1. Use php-fpm to install PHP: The fastcgi process manager php-fpm makes it easy for you to be able to manage and run PHP applications in their own user group. When you run Apache and PHP as separate users the security risks of one compromised application being able to compromise another application is considerably reduced.
2. Transmit information with POST method: PHP uses POST and GET to transmit information. Always use POST method to hide the information. When you use GET method, the information is transmitted through a URL and therefore quite visible. This leaves sensitive information very vulnerable to hijacks.
3. Validate form and text input: A form can be used to inject or upload malicious scripts. Validating form and file input can help prevent cross site scripting and SQL injection. It is important to prevent these notorious hacking methods as they are the vulnerabilities that hackers can easily target with malicious code.
4. Hide PHP version: We have emphasized on the importance of hiding the version of the software that you are running. It is just as critical to hide the PHP version as it is to hide your Apache web server version. To hide the php version, open the php.ini file and edit the following:
expose_php = Off
5. Log the PHP errors to a file: Track all errors to identify unauthorized activity by logging them to a file. Hacking attempts often go through several trial and error before being able to actually hack into your sever. If these attempts are spread over days, logs can help you track and prevent the attacks. Use the following:
display_errors = Off
log_errors = On
error_log = /var/log/httpd/php_error.log
6. Run the MySQL Secure Install script: The mysql_secure_installation helps you implement recommended security measures for a database.

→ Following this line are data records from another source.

(** ** [VAEEncoder] *)

Module VAEEncoderParams.
Record t : Type := mk {
  hidden_layer_sizes : list Z;
  latent_size : Z;
  data_size : Z
}.
End VAEEncoderParams.

Module VAEEncoder.
(** Instance attributes, as assigned by [__init__]. *)
Record t : Type := mk {
  params : VAEEncoderParams.t;
  encode : PyObj;
  z_mean_layer : PyObj;
  z_log_var_layer : PyObj
}.

Definition _linear_block (size_in size_out : Z) : outcome PyObj :=
  let* linear := nn_Linear size_in size_out in
  Return (Sequential [linear; ReLU]).

Definition __init__ (params : VAEEncoderParams.t) : outcome t :=
  let encode_layer_sizes :=
    [VAEEncoderParams.data_size params] ++ VAEEncoderParams.hidden_layer_sizes params in
  let* blocks :=
    for_each (λ io : Z * Z, _linear_block io.1 io.2)
             (zip (py_slice encode_layer_sizes None (Some (-1)))
                  (py_slice encode_layer_sizes (Some 1) None)) in
  let encode := Sequential blocks in
  let* width := py_last (VAEEncoderParams.hidden_layer_sizes params) in
  let* z_mean_layer := nn_Linear width (VAEEncoderParams.latent_size params) in
  let* width := py_last (VAEEncoderParams.hidden_layer_sizes params) in
  let* z_log_var_layer := nn_Linear width (VAEEncoderParams.latent_size params) in
  Return {| params := params; encode := encode;
            z_mean_layer := z_mean_layer; z_log_var_layer := z_log_var_layer |}.

Definition forward (self : t) (x : PyObj) : outcome (PyObj * PyObj * PyObj) :=
  let* sizes := tensor_size x in
  let* unpacked := unpack3 sizes in
  let batch_size := unpacked.1.1 in
  let* x := transpose_1_2 x in
  let* x := call (encode self) x in
  let* z_mean := call (z_mean_layer self) x in
  let* z_log_var := call (z_log_var_layer self) x in
  let* epsilon := torch_randn [batch_size; VAEEncoderParams.latent_size (params self)] in
  let* scale := exp_half z_log_var in
  let* noise := elementwise scale epsilon in
  let* z := elementwise z_mean noise in
  Return (z_mean, z_log_var, z).
End VAEEncoder.

(** ** [TSFeedForward] *)

Record TSFFNParams : Type := mkTSFFNParams {
  hidden_widths : list Z
}.

Module TSFeedForward.
Record t : Type := mk {
  ffn_params : TSFFNParams;
  history_length : Z;
  horizon : Z;
  regulate_input : PyObj;
  hidden_layers : PyObj;
  regulate_output : PyObj
}.

Definition _linear_block (dim_in dim_out : Z) : outcome PyObj :=
  let* linear := nn_Linear dim_in dim_out in
  Return (Sequential [linear; ReLU]).

Definition __init__ (history_length horizon : Z) (ffn_params : TSFFNParams)
    : outcome t :=
  let* first := py_first (hidden_widths ffn_params) in
  let* regulate_input := nn_Linear history_length first in
  let* blocks :=
    for_each (λ io : Z * Z, _linear_block io.1 io.2)
             (zip (py_slice (hidden_widths ffn_params) None (Some (-1)))
                  (py_slice (hidden_widths ffn_params) (Some 1) None)) in
  let hidden_layers := Sequential blocks in
  let* width := py_last (hidden_widths ffn_params) in
  let* regulate_output := nn_Linear width horizon in
  Return {| ffn_params := ffn_params; history_length := history_length;
            horizon := horizon; regulate_input := regulate_input;
            hidden_layers := hidden_layers; regulate_output := regulate_output |}.

Definition forward (self : t) (x : PyObj) : outcome PyObj :=
  let* x := call (regulate_input self) x in
  let* x := call (hidden_layers self) x in
  call (regulate_output self) x.
End TSFeedForward.

(** * Properties *)

(** ** Slices *)

(** Rows [lo .. hi - 1] of a sequence, for bounds that are already positions. *)
Definition rows_between {A} (l : list A) (lo hi : Z) : list A :=
  take (Z.to_nat (hi - lo)) (drop (Z.to_nat lo) l).

Lemma clamp_bound_inside (n i : Z) : 0 ≤ i ≤ n → clamp_bound n i = i.
Proof. unfold clamp_bound. intros H. destruct (Z.ltb_spec i 0); lia. Qed.

Lemma clamp_bound_range (n i : Z) : 0 ≤ n → 0 ≤ clamp_bound n i ≤ n.
Proof. unfold clamp_bound. intros H. destruct (Z.ltb_spec i 0); lia. Qed.

Lemma py_slice_inside {A} (l : list A) (lo hi : Z) :
  0 ≤ lo ≤ Z.of_nat (length l) → 0 ≤ hi ≤ Z.of_nat (length l) →
  py_slice l (Some lo) (Some hi) = rows_between l lo hi.
Proof.
  intros Hlo Hhi. unfold py_slice, rows_between. simpl.
  by rewrite !clamp_bound_inside.
Qed.

Lemma length_rows_between {A} (l : list A) (lo hi : Z) :
  0 ≤ lo ≤ hi → hi ≤ Z.of_nat (length l) →
  Z.of_nat (length (rows_between l lo hi)) = hi - lo.
Proof.
  intros Hlo Hhi. unfold rows_between. rewrite length_take, length_drop. lia.
Qed.

Lemma lookup_rows_between {A} (l : list A) (lo hi : Z) (k : nat) :
  0 ≤ lo → Z.of_nat k < hi - lo →
  rows_between l lo hi !! k = l !! (Z.to_nat lo + k)%nat.
Proof.
  intros Hlo Hk. unfold rows_between.
  rewrite lookup_take_lt by lia. by rewrite lookup_drop.
Qed.

(** Splitting at any bound, negative or overshooting, loses no row. *)
Lemma py_slice_split {A} (l : list A) (k : Z) :
  py_slice l None (Some k) ++ py_slice l (Some k) None = l.
Proof.
  unfold py_slice. simpl.
  pose proof (clamp_bound_range (Z.of_nat (length l)) k ltac:(lia)) as Hk.
  set (c := clamp_bound _ k) in *.
  rewrite Z.sub_0_r. change (Z.to_nat 0) with O. rewrite drop_0.
  rewrite (take_ge (drop _ _)) by (rewrite length_drop; lia).
  apply take_drop.
Qed.

Lemma length_py_slice_prefix {A} (l : list A) (k : Z) :
  0 ≤ k ≤ Z.of_nat (length l) →
  Z.of_nat (length (py_slice l None (Some k))) = k.
Proof.
  intros Hk. unfold py_slice. simpl. rewrite clamp_bound_inside by done.
  rewrite length_take, length_drop. lia.
Qed.

Lemma length_py_slice_suffix {A} (l : list A) (k : Z) :
  0 ≤ k ≤ Z.of_nat (length l) →
  Z.of_nat (length (py_slice l (Some k) None)) = Z.of_nat (length l) - k.
Proof.
  intros Hk. unfold py_slice. simpl. rewrite clamp_bound_inside by done.
  rewrite length_take, length_drop. lia.
Qed.

Lemma values_df_slice {V} (df : DataFrame V) (start stop : option Z) :
  values (df_slice df start stop) = py_slice (values df) start stop.
Proof.
  unfold values, df_slice, py_slice. simpl.
  by rewrite length_fmap, fmap_take, fmap_drop.
Qed.

(** ** [TimeVAEDataset]: length and indexing *)

Section DatasetFacts.
Context {V : Type}.
Implicit Types (df : DataFrame V) (w : TimeVAEDataset.World V).
Implicit Types (ds : TimeVAEDataset.t V).

(** The world in which a freshly constructed dataset is used. *)
Definition fresh df (window_size : Z) (sink : list string) : TimeVAEDataset.World V :=
  TimeVAEDataset.mkWorld (TimeVAEDataset.__init__ df window_size) sink.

It must be run right after installing a MySQL database. We also recommend that you lock root access to local host and add a MySQL root password and complete the steps to remove the databases that you don’t need.
7. Secure your MySQL installation: The next step to secure a MySQL installation is to secure the users and databases by removing the ones that you don’t need. User accounts can be protected by creating strong passwords and the databases can be protected by limiting user’s access to their respective databases.